Create an HDF5 File in R
Now, let's create a basic H5 file with one group and one dataset in it.
# Create hdf5 file
h5createFile("vegData.h5")
## [1] TRUE
# create a group called aNEONSite within the H5 file
h5createGroup("vegData.h5", "aNEONSite")
## [1] TRUE
# view the structure of the h5 we've created
h5ls("vegData.h5")
## group name otype dclass dim
## 0 / aNEONSite H5I_GROUP
Next, let's create some dummy data to add to our H5 file.
# create some sample, numeric data
a <- rnorm(n=40, m=1, sd=1)
someData <- matrix(a,nrow=20,ncol=2)
Write the sample data to the H5 file.
# add some sample data to the H5 file located in the aNEONSite group
# we'll call the dataset "temperature"
h5write(someData, file = "vegData.h5", name="aNEONSite/temperature")
# let's check out the H5 structure again
h5ls("vegData.h5")
## group name otype dclass dim
## 0 / aNEONSite H5I_GROUP
## 1 /aNEONSite temperature H5I_DATASET FLOAT 20 x 2
View a "dump" of the entire HDF5 file. NOTE: use this command with CAUTION if you are working with larger datasets!

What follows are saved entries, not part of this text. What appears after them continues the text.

(* ===== verification/AmmVolumeProps.v ===== *)
(** * Token volume: lemmas

    The stored buckets and running totals are the sums of the traded amounts, however they
    are cut into blocks. *)
From stdpp Require Import strings.
From S2P Require Import Prelude Bytes Rocks RunesTransfer RunesStore RunesChain RunesInscriptions AlkTrace.
From S2P Require Import AmmPath AmmCandles AmmCandlesProps AmmChart AmmChartFill AmmActivityProps AmmVolume AmmBlockProps AmmLog.
From stdpp Require Import options.

Open Scope Z_scope.

(** ** Sums that stop at the end of the [u128] range *)

Definition sat (z : Z) : Z := Z.min (u128_mod - 1) z.

Lemma sat_add a b : 0 <= a -> 0 <= b -> u128_sat_add (sat a) b = sat (a + b).
Proof. unfold u128_sat_add, sat, u128_mod. lia. Qed.

Definition total (l : list Z) : Z := foldr Z.add 0 l.

Lemma total_app l1 l2 : total (l1 ++ l2) = total l1 + total l2.
Proof. unfold total. induction l1; cbn; lia. Qed.

Lemma total_perm l l' : l ≡ₚ l' -> total l = total l'.
Proof. unfold total. induction 1; cbn; lia. Qed.

Lemma total_nonneg_map {A} (f : A -> Z) (l : list A) : (forall x, 0 <= f x) -> 0 <= total (f <$> l).
Proof. intros Hn. induction l as [|x l IH]; cbn; [done|]. specialize (Hn x). unfold total in IH. lia. Qed.

(** A stored sum: absent until there is an amount. *)
Definition sum_row (l : list Z) : option Z := match l with [] => None | _ => Some (sat (total l)) end.

Definition positive (l : list Z) : Prop := Forall (fun a => 0 < a) l.

Lemma total_positive l : positive l -> l <> [] -> 0 < total l.
Proof.
  intros Hl Hne. destruct Hl as [|a l Ha Hl]; [done|]. cbn. assert (0 <= foldr Z.add 0 l); [|lia]. clear -Hl. induction Hl; cbn; lia.
Qed.

Lemma amounts_total_nonneg l : positive l -> 0 <= total l.
Proof. intros Hl. destruct (decide (l = [])) as [->|]; [done|]. by apply Z.lt_le_incl, total_positive. Qed.

Lemma sum_row_default l : positive l -> default 0 (sum_row l) = sat (total l).
Proof. by destruct l. Qed.

Lemma sum_row_app l a : positive l -> 0 < a -> u128_sat_add (default 0 (sum_row l)) a = sat (total (l ++ [a])).
Proof. intros Hl Ha. rewrite sum_row_default by done. rewrite sat_add by (try lia; by apply amounts_total_nonneg). rewrite total_app. cbn. by rewrite Z.add_0_r. Qed.

Lemma sum_row_snoc l a : sum_row (l ++ [a]) = Some (sat (total (l ++ [a]))).
Proof. by destruct l. Qed.

Lemma sat_range z : 0 <= z -> in_u128 (sat z).
Proof. unfold sat, in_u128, u128_mod. lia. Qed.

Lemma u128_value_roundtrip z : in_u128 z -> decode_u128_value (encode_u128_value z) = Some z.
Proof.
  intros Hz. unfold decode_u128_value, encode_u128_value. rewrite length_le_bytes, Nat.eqb_refl, from_le_le_bytes. by rewrite Z.mod_small.
Qed.

(** ** The cache of a block *)

Abbreviation Vol := (SchemaAlkaneId * Z)%type.

(** The amounts of a token that count. *)
Definition amounts (token : SchemaAlkaneId) (vols : list Vol) : list Z :=
  (filter (fun x : Vol => x.1 = token /\ x.2 <> 0) vols).*2.

Definition vols_ok (vols : list Vol) : Prop := Forall (fun x : Vol => id_ok x.1 /\ 0 <= x.2) vols.
(* ===== verification/AmmWindowsProps.v ===== *)
(** * Trade windows: lemmas

    The pages of a range put together are the range; the rows of the trade index within a
    time range are the trades of the log within it; and the windows of a pool and of a
    token are their sums. *)
From stdpp Require Import strings.
From S2P Require Import Prelude Bytes Rocks RunesTransfer RunesStore RunesChain RunesInscriptions AlkTrace.
From S2P Require Import AmmPath AmmCandles AmmCandlesProps AmmChart AmmActivity AmmActivityProps AmmVolume AmmBlock AmmBlockProps AmmLog AmmVolumeProps AmmWindows.
From S2P Require Import AlkSheets AmmClaims AmmIndex AmmIndexClaims.
From stdpp Require Import options.
Open Scope Z_scope.

(** ** Pages of a range *)

Lemma in_range_iff s e p : in_range s e p <-> s <=b p.1 /\ match e with Some x => p.1 <b x | None => True end.
Proof. unfold in_range, bytes_leb. rewrite negb_true_iff. unfold ble, blt. by destruct e. Qed.

Lemma range_desc_elem ns s e k v : (k, v) ∈ range_desc ns s e <-> ns !! k = Some v /\ in_range s e (k, v).
Proof. unfold range_desc. rewrite elem_of_reverse, sort_by_perm, list_elem_of_filter, elem_of_map_to_list. tauto. Qed.

Lemma range_desc_sorted ns s e : sorted_entries (reverse (range_desc ns s e)).
Proof.
  unfold range_desc. rewrite reverse_involutive. apply (sort_bytes_strict fst), NoDup_fmap_fst; [|apply NoDup_filter, NoDup_map_to_list].
  intros k v1 v2 [_ H1]%list_elem_of_filter [_ H2]%list_elem_of_filter. apply elem_of_map_to_list in H1, H2. congruence.
Qed.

# we can look at everything too
# but be cautious using this command!
h5dump("vegData.h5")
## $aNEONSite
## $aNEONSite$temperature
## [,1] [,2]
## [1,] 0.33155432 2.4054446
## [2,] 1.14305151 1.3329978
## [3,] -0.57253964 0.5915846
## [4,] 2.82950139 0.4669748
## [5,] 0.47549005 1.5871517
## [6,] -0.04144519 1.9470377
## [7,] 0.63300177 1.9532294
## [8,] -0.08666231 0.6942748
## [9,] -0.90739256 3.7809783
## [10,] 1.84223101 1.3364965
## [11,] 2.04727590 1.8736805
## [12,] 0.33825921 3.4941913
## [13,] 1.80738042 0.5766373
## [14,] 1.26130759 2.2307994
## [15,] 0.52882731 1.6021497
## [16,] 1.59861449 0.8514808
## [17,] 1.42037674 1.0989390
## [18,] -0.65366487 2.5783750
## [19,] 1.74865593 1.6069304
## [20,] -0.38986048 -1.9471878
# Close the file. This is good practice.
H5close()
Add Metadata (attributes)
Let's add some metadata (called attributes in HDF5 land) to our dummy temperature data. First, open up the file.

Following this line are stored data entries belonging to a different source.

(* ===== verification/AmmTvlProps.v ===== *)
(** * Aggregated liquidity: lemmas

    A series of totals under a prefix, one row per height; sums over the pools; the
    deltas of a block, which are the difference of the sums; and the batch of a block,
    which moves the stored totals from the sums before it to the sums after it. *)
From stdpp Require Import strings.
From S2P Require Import Prelude Bytes Rocks RunesTransfer RunesStore RunesChain RunesInscriptions AlkTrace.
From S2P Require Import AmmPath AmmCandles AmmCandlesProps AmmChart AmmDepth AmmActivityProps AmmVolume AmmBlock AmmBlockProps AmmLog AmmVolumeProps AmmTvl.
From stdpp Require Import options.
Open Scope Z_scope.

(** ** A series of totals *)

Section Series.
Context {V : Type} (decode : bytes -> option V) (prefix : bytes).

(** The rows of the series are readable and below [h], and [v] is the newest. *)
Record series_ok (ns : Namespace) (h : Z) (v : option V) : Prop := {
  se_rows k : starts_with k prefix = true -> is_Some (ns !! k) ->
    exists h', 0 <= h' < h /\ k = at_height prefix h' /\ is_Some (ns !! k ≫= decode);
  se_newest : match v with
    | None => forall k, starts_with k prefix = true -> ns !! k = None
    | Some v => exists h', 0 <= h' < h /\ ns !! at_height prefix h' ≫= decode = Some v
        /\ forall h'', in_u64 h'' -> is_Some (ns !! at_height prefix h'') -> h'' <= h'
    end;
}.

Lemma at_height_prefix h : starts_with (at_height prefix h) prefix = true.
Proof. apply starts_with_app. Qed.

Lemma parse_at_height h : in_u64 h -> parse_height prefix (at_height prefix h) = Some h.
Proof.
  intros Hh. unfold parse_height. rewrite at_height_prefix. unfold at_height. cbn [negb]. rewrite drop_app_length, length_be_bytes, Nat.eqb_refl. cbn [negb].
  by rewrite from_be_be_bytes, Z.mod_small.
Qed.

Lemma at_height_inj h h' : in_u64 h -> in_u64 h' -> at_height prefix h = at_height prefix h' -> h = h'.
Proof. intros Hh Hh' E%app_inv_head. by apply (be_bytes_inj 8) in E. Qed.

Lemma at_height_lt h h' : in_u64 h -> in_u64 h' -> at_height prefix h <b at_height prefix h' <-> h < h'.
Proof. intros Hh Hh'. unfold at_height. rewrite blt_app. by apply (be_bytes_lt 8). Qed.

(** Reading at or above the newest height gives the newest. *)
Lemma newest_spec ns h v x :
  series_ok ns h v -> in_u64 h -> h - 1 <= x -> 0 <= x -> x + 1 < 2 ^ 64 ->
  snd <$> newest_at_or_before decode (parse_height prefix) prefix ns x = v.
Proof.
  intros [Hrows Hnew] Hh Hx0 Hx1 Hx2. unfold newest_at_or_before, u64_sat_add. rewrite Z.min_r by lia.
  assert (Hkey : forall h', 0 <= h' < h -> prefix <=b at_height prefix h' /\ at_height prefix h' <b at_height prefix (x + 1)).
  { intros h' Hh'. unfold in_u64 in *. split; [unfold at_height; rewrite <- (app_nil_r prefix) at 1; by rewrite ble_app|]. apply at_height_lt; unfold in_u64; lia. }
  pose proof (scan_range_desc_head ns prefix (at_height prefix (x + 1)) 15) as Hhead.
  destruct (scan_range_desc ns prefix (at_height prefix (x + 1)) 16) as [|[k w] l].
  - cbn. destruct v as [v|]; [|done]. destruct Hnew as (h' & Hh' & E & _). destruct (ns !! at_height prefix h') as [raw|] eqn:Er; [|done].
    destruct (Hkey h' Hh') as [Hl Hu]. exfalso. by eapply Hhead.
  - destruct Hhead as (Hw & Hl & Hu & Hmax). destruct (between_prefix prefix (be_bytes 8 (x + 1)) k Hl Hu) as (r & -> & _).
    destruct (Hrows (prefix ++ r) ltac:(apply starts_with_app) ltac:(by eexists)) as (h' & Hh' & Ek & [y Hy]). rewrite Ek in *. rewrite Hw in Hy. cbn in Hy.
    cbn [omap list_omap fst snd]. rewrite parse_at_height by (unfold in_u64 in *; lia). cbn [mbind option_bind]. rewrite Hy. cbn.
    destruct v as [v|]; [|by rewrite Hnew in Hw by apply at_height_prefix]. f_equal. destruct Hnew as (h'' & Hh'' & E & Hmx).
    assert (h' = h'') as ->; [|by rewrite Hw in E; cbn in E; congruence]. specialize (Hmx h' ltac:(unfold in_u64 in *; lia) ltac:(by eexists)).
    destruct (Z_lt_le_dec h' h'') as [Hlt|]; [|lia]. exfalso. destruct (ns !! at_height prefix h'') as [raw|] eqn:Er; [|done].
    destruct (Hkey h'' Hh'') as [Hl2 Hu2]. specialize (Hmax _ _ Er Hl2 Hu2). eapply blt_not_ble; [|exact Hmax]. apply at_height_lt; unfold in_u64 in *; lia.
Qed.

(** A row at the next height is the newest; without one the series stays as it is. *)
Lemma series_step ns ns' h h' v raw v' :
  series_ok ns h v -> 0 <= h -> h <= h' -> in_u64 h' -> (forall k, starts_with k prefix = true -> k <> at_height prefix h' -> ns' !! k = ns !! k) ->
  ns' !! at_height prefix h' = Some raw -> decode raw = Some v' -> series_ok ns' (h' + 1) (Some v').
Proof.
  intros [Hrows Hnew] Hh0 Hle Hh Hsame Hrow Hdec. split.
  - intros k Hk Hv. destruct (decide (k = at_height prefix h')) as [->|Hne].
    + exists h'. split; [unfold in_u64 in *; lia|]. split; [done|]. rewrite Hrow. cbn. by eexists.
    + rewrite Hsame in * by done. destruct (Hrows k Hk Hv) as (x & Hx & Hrest). exists x. split; [lia|done].
  - exists h'. split; [unfold in_u64 in *; lia|]. split; [by rewrite Hrow|]. intros y Hy Hv.
    destruct (decide (at_height prefix y = at_height prefix h')) as [E|Hne]; [apply at_height_inj in E; [lia|done..]|].
    rewrite Hsame in Hv by (apply at_height_prefix || done). destruct (Hrows _ (at_height_prefix y) Hv) as (z & Hz & E & _).
    apply at_height_inj in E; [lia|done|unfold in_u64 in *; lia].
Qed.

Lemma series_keep ns ns' h h' v :
  series_ok ns h v -> h <= h' -> (forall k, starts_with k prefix = true -> ns' !! k = ns !! k) -> series_ok ns' h' v.
Proof.
  intros [Hrows Hnew] Hle Hsame. split.
  - intros k Hk Hv. rewrite Hsame in * by done. destruct (Hrows k Hk Hv) as (x & Hx & Hrest). exists x. split; [lia|done].
  - destruct v as [v|]; [|intros k Hk; rewrite Hsame by done; by apply Hnew]. destruct Hnew as (x & Hx & E & Hmax).
    exists x. split; [lia|]. rewrite Hsame by apply at_height_prefix. split; [done|]. intros y Hy Hv. rewrite Hsame in Hv by apply at_height_prefix. by apply Hmax.
Qed.

End Series.

(** ** Sums over the pools *)

Inductive Comp := CCanonical | CDerived | CUnanchored.

Definition pt (c : Comp) (p : SchemaTvlPointV1) : Z := match c with CCanonical => canonical_sats p | CDerived => derived_sats p | CUnanchored => unanchored_sats p end.
Definition dl (c : Comp) (d : TvlDelta) : Z := match c with CCanonical => dl_canonical d | CDerived => dl_derived d | CUnanchored => dl_unanchored d end.

Abbreviation Anchor := (SchemaAlkaneId * SchemaTvlPointV1)%type.
Abbreviation Anchors := (gmap SchemaAlkaneId SchemaTvlPointV1).

Definition point_ok (p : SchemaTvlPointV1) : Prop := forall c, 0 <= pt c p.

Lemma point_eq p q : (forall c, pt c p = pt c q) -> p = q.
Proof. intros E. pose proof (E CCanonical). pose proof (E CDerived). pose proof (E CUnanchored). destruct p, q. cbn in *. congruence. Qed.

Lemma total_forall_nonneg l : Forall (fun x => 0 <= x) l -> 0 <= total l.
Proof. induction 1; cbn; [done|]. unfold total in *. lia. Qed.

Lemma total_submseteq l1 l2 : l1 ⊆+ l2 -> Forall (fun x => 0 <= x) l2 -> total l1 <= total l2.
Proof.
  intros (l & E)%submseteq_Permutation Hn. rewrite (total_perm _ _ E), total_app. rewrite E in Hn. apply Forall_app in Hn as [_ Hn].
  pose proof (total_forall_nonneg l Hn). lia.
Qed.

Section Sums.
Context (P : SchemaAlkaneId -> Prop) `{!forall p, Decision (P p)} (c : Comp).

(** What an entry adds to the sum over the pools with [P]. *)
Definition part (e : Anchor) : Z := if decide (P e.1) then pt c e.2 else 0.

Definition list_sum (l : list Anchor) : Z := total (part <$> l).
Definition map_sum (A : Anchors) : Z := list_sum (map_to_list A).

# open the file, create a class
fid <- H5Fopen("vegData.h5")
# open up the dataset to add attributes to, as a class
did <- H5Dopen(fid, "aNEONSite/temperature")
# Provide the NAME and the ATTR (what the attribute says) for the attribute.
h5writeAttribute(did, attr="Here is a description of the data",
name="Description")
h5writeAttribute(did, attr="Meters",
name="Units")
Now we can add some attributes to the file.
# let's add some attributes to the group
did2 <- H5Gopen(fid, "aNEONSite/")
h5writeAttribute(did2, attr="San Joaquin Experimental Range",
name="SiteName")
h5writeAttribute(did2, attr="Southern California",
name="Location")
# close the files, groups and the dataset when you're done writing to them!
H5Dclose(did)
H5Gclose(did2)
H5Fclose(fid)
Working with an HDF5 File in R
Now that we've created our H5 file, let's use it! First, let's have a look at the attributes of the dataset and group in the file.
# look at the attributes of the precip_data dataset
h5readAttributes(file = "vegData.h5",
name = "aNEONSite/temperature")
## $Description
## [1] "Here is a description of the data"
##
## $Units
## [1] "Meters"
# look at the attributes of the aNEONsite group
h5readAttributes(file = "vegData.h5",
name = "aNEONSite")
## $Location
## [1] "Southern California"
##
## $SiteName
## [1] "San Joaquin Experimental Range"
# let's grab some data from the H5 file
testSubset <- h5read(file = "vegData.h5",
name = "aNEONSite/temperature")
testSubset2 <- h5read(file = "vegData.h5",
name = "aNEONSite/temperature",
index=list(NULL,1))
H5close()
Once we've extracted data from our H5 file, we can work with it in R.
# create a quick plot of the data
hist(testSubset2)
Time to practice the skills you've learned. Open up the D17_2013_SJER_vegStr.csv in R.
- Create a new HDF5 file called
vegStructure
. - Add a group in your HDF5 file called
SJER
. - Add the veg structure data to that folder.
- Add some attributes the SJER group and to the data.
- Now, repeat the above with the D17_2013_SOAP_vegStr csv.
- Name your second group SOAP
Hint: read.csv()
is a good way to read in .csv files.